- Task requirements
Take the listing below and print exactly the lines starting at the line containing "destruct (check_all _" and ending at the line containing "one the account's", both ends included, and no others.
• • • •
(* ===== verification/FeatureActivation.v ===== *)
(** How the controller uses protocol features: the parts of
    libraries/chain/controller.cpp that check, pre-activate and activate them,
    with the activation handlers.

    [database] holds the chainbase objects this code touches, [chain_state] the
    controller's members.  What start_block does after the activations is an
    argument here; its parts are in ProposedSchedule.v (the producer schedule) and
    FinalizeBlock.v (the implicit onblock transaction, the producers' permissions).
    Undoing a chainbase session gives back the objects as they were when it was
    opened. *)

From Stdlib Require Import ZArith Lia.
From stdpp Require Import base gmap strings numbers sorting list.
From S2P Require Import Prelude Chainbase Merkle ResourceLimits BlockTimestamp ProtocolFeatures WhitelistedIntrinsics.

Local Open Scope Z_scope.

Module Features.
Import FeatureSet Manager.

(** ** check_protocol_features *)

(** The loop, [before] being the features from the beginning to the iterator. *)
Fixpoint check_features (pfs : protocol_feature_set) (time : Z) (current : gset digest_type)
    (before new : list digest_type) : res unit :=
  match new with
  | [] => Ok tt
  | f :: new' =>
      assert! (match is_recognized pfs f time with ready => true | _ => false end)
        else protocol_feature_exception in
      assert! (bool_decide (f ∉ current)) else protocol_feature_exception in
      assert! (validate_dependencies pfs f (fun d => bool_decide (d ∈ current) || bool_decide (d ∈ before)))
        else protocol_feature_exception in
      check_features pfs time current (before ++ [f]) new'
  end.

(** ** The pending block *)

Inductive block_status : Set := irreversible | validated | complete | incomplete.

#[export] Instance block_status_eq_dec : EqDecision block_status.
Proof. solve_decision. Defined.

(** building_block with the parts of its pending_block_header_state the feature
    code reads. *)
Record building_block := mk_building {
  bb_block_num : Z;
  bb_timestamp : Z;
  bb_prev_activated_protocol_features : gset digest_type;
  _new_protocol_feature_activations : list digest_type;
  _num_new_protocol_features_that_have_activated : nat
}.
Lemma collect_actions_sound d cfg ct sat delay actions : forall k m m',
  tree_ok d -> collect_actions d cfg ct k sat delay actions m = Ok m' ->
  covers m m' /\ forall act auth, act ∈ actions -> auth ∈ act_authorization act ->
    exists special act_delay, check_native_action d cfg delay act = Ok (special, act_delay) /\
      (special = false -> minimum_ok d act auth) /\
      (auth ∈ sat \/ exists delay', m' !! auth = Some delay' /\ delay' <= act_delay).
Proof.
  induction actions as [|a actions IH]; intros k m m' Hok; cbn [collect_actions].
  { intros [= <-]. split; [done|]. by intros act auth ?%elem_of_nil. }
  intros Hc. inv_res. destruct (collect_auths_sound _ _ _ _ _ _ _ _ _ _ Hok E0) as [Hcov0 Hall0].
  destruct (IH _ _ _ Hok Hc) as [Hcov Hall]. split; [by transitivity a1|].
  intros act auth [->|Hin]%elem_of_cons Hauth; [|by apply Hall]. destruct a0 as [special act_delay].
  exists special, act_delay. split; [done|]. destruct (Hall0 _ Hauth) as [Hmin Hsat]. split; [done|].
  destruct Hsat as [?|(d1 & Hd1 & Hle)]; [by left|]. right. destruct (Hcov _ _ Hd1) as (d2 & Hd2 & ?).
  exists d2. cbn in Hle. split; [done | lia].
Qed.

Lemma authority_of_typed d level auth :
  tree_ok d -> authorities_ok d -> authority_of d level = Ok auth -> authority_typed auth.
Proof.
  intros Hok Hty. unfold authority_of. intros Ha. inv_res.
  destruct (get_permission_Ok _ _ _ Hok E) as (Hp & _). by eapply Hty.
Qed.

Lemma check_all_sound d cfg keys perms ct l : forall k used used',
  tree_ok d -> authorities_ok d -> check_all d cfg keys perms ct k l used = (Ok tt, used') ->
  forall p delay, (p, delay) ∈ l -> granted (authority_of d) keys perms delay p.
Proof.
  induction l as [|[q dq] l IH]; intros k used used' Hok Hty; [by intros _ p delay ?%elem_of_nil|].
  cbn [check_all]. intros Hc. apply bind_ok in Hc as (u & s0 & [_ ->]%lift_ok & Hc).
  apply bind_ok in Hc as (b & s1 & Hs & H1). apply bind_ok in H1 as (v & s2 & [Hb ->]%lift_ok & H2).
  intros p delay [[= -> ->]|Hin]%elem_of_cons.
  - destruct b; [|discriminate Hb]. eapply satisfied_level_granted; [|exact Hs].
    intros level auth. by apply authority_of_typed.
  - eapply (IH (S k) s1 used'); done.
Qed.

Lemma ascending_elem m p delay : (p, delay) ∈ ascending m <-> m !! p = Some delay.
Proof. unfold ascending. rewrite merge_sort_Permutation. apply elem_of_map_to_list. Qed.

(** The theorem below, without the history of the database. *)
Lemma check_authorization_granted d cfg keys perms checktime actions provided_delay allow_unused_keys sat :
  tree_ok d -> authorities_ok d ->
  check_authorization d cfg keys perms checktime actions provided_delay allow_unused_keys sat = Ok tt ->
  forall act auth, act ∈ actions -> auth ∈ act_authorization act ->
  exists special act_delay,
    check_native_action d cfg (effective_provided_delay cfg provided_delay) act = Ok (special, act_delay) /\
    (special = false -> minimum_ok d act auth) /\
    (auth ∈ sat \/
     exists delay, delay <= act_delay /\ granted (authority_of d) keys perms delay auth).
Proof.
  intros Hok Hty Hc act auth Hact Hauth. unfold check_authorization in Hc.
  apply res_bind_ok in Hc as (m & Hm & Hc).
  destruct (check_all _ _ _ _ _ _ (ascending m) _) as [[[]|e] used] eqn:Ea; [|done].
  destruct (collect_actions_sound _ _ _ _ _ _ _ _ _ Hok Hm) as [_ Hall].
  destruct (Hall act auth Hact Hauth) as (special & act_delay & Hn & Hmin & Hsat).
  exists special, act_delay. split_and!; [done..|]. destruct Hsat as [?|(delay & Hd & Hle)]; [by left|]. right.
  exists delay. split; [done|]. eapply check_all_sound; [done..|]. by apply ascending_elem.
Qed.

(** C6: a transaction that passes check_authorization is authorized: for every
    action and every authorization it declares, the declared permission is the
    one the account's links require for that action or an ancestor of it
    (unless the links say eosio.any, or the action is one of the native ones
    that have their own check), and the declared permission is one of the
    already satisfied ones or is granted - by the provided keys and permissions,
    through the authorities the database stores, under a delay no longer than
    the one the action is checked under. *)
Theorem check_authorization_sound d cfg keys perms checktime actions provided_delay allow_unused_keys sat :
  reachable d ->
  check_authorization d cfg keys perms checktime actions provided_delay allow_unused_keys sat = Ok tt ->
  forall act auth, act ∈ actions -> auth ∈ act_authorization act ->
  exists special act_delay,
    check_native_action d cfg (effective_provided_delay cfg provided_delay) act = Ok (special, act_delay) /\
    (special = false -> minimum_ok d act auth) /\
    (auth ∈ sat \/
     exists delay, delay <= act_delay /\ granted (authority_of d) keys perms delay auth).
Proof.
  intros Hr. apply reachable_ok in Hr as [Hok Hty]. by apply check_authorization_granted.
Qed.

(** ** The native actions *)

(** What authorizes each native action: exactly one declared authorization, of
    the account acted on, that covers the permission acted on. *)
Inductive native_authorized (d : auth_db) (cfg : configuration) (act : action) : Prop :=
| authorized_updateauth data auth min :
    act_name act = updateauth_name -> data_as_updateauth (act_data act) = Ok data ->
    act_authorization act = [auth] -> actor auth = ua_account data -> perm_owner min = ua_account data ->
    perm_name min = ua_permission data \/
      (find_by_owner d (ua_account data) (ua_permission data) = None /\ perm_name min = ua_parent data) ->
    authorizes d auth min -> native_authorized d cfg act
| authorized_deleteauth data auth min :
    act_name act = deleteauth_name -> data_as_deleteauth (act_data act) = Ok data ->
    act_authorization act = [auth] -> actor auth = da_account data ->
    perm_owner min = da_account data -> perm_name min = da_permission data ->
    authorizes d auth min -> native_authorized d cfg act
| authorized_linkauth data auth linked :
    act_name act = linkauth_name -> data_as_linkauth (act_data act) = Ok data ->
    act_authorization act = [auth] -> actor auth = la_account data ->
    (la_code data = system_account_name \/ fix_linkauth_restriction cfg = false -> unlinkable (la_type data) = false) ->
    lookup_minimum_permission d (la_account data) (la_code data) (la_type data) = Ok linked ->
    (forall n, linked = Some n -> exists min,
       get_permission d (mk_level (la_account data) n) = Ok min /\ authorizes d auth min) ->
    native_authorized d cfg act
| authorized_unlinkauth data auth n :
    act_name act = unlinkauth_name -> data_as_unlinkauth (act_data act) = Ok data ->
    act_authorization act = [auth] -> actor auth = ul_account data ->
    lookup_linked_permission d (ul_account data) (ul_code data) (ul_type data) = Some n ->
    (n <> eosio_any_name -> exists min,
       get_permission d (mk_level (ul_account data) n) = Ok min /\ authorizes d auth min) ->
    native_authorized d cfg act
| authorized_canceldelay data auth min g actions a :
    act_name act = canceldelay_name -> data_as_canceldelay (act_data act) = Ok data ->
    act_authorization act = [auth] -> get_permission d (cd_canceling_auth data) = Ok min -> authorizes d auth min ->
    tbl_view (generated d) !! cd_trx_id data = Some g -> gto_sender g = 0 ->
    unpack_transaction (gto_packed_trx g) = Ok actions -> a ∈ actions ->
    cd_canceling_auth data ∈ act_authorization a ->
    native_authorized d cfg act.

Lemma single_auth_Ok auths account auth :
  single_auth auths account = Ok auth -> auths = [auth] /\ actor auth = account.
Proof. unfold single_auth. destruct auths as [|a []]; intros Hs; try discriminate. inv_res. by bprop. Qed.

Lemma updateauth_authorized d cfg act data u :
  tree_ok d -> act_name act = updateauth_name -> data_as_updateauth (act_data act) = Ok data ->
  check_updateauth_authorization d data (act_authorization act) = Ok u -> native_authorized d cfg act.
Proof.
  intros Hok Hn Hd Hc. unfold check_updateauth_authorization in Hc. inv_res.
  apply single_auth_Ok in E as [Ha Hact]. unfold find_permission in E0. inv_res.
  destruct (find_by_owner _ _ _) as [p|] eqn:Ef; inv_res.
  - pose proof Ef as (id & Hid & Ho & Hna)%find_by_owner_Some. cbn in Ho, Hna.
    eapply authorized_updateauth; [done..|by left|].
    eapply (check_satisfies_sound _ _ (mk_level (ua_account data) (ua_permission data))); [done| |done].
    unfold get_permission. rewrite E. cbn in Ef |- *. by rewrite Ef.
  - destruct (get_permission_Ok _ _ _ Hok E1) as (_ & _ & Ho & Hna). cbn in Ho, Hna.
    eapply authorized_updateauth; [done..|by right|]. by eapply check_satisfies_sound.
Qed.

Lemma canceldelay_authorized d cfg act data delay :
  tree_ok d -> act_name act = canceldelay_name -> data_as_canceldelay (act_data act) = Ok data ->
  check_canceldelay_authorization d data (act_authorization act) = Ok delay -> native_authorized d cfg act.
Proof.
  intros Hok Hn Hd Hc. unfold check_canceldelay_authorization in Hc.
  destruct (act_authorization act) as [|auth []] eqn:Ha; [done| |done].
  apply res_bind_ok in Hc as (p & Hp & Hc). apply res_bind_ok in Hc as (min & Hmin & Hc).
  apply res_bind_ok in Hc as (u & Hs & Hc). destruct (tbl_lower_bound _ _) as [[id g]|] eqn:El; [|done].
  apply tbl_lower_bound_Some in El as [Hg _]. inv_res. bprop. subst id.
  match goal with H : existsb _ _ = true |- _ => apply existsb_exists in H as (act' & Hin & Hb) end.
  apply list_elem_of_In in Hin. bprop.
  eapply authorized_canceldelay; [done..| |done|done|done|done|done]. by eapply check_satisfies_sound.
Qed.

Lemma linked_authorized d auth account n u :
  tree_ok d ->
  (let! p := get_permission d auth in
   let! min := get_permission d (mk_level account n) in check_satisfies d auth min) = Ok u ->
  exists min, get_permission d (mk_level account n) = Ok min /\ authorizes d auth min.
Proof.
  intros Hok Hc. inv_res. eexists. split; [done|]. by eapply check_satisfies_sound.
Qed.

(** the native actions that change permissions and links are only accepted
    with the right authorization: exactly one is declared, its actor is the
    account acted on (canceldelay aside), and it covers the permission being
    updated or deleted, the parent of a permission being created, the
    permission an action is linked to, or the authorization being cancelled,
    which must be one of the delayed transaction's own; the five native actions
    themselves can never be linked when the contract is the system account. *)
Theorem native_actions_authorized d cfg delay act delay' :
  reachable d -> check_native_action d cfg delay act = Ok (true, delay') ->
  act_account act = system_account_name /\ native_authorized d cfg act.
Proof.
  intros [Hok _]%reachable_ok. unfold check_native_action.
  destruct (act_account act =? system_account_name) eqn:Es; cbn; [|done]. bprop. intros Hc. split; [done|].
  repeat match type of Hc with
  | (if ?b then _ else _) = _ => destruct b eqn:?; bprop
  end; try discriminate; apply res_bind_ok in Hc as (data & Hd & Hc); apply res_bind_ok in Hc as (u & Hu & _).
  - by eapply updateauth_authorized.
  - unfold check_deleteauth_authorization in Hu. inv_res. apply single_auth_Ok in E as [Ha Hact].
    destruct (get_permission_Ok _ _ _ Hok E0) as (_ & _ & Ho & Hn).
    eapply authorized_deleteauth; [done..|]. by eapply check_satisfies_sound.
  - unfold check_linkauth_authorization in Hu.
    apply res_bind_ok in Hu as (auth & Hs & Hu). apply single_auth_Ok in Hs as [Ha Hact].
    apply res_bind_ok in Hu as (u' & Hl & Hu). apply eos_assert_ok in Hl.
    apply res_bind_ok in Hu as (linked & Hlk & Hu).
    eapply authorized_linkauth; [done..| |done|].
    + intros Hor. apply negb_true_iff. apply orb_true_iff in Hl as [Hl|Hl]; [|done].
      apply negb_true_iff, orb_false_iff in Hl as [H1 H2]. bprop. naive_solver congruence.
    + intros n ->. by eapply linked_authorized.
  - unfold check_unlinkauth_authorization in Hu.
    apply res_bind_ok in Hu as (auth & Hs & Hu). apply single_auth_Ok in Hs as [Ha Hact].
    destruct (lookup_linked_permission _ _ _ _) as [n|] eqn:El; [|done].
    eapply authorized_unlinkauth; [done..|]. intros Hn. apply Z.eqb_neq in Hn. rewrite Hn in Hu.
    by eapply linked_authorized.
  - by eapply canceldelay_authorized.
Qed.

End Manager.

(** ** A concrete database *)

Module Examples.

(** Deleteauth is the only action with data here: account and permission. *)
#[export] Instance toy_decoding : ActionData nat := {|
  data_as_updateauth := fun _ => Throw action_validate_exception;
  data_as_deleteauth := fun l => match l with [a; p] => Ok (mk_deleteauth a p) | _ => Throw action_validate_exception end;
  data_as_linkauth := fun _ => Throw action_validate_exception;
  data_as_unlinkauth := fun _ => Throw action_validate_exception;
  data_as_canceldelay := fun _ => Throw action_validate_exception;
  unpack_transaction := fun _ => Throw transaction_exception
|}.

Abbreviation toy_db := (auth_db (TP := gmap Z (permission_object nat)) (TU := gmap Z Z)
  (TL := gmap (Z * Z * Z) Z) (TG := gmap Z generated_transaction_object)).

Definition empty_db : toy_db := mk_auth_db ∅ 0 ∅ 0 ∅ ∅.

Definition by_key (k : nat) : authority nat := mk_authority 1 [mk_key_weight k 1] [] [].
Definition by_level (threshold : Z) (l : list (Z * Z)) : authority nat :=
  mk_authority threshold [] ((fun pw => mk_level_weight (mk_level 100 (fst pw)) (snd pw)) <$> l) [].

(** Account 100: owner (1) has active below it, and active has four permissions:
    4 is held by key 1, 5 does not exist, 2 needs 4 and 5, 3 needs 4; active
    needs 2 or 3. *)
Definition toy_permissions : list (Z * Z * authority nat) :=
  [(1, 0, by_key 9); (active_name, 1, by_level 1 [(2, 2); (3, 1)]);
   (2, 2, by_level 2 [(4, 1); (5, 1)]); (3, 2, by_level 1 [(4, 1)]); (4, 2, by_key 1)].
• • • •
- Written response
  destruct (check_all _ _ _ _ _ _ (ascending m) _) as [[[]|e] used] eqn:Ea; [|done].
  destruct (collect_actions_sound _ _ _ _ _ _ _ _ _ Hok Hm) as [_ Hall].
  destruct (Hall act auth Hact Hauth) as (special & act_delay & Hn & Hmin & Hsat).
  exists special, act_delay. split_and!; [done..|]. destruct Hsat as [?|(delay & Hd & Hle)]; [by left|]. right.
  exists delay. split; [done|]. eapply check_all_sound; [done..|]. by apply ascending_elem.
Qed.

(** C6: a transaction that passes check_authorization is authorized: for every
    action and every authorization it declares, the declared permission is the
    one the account's links require for that action or an ancestor of it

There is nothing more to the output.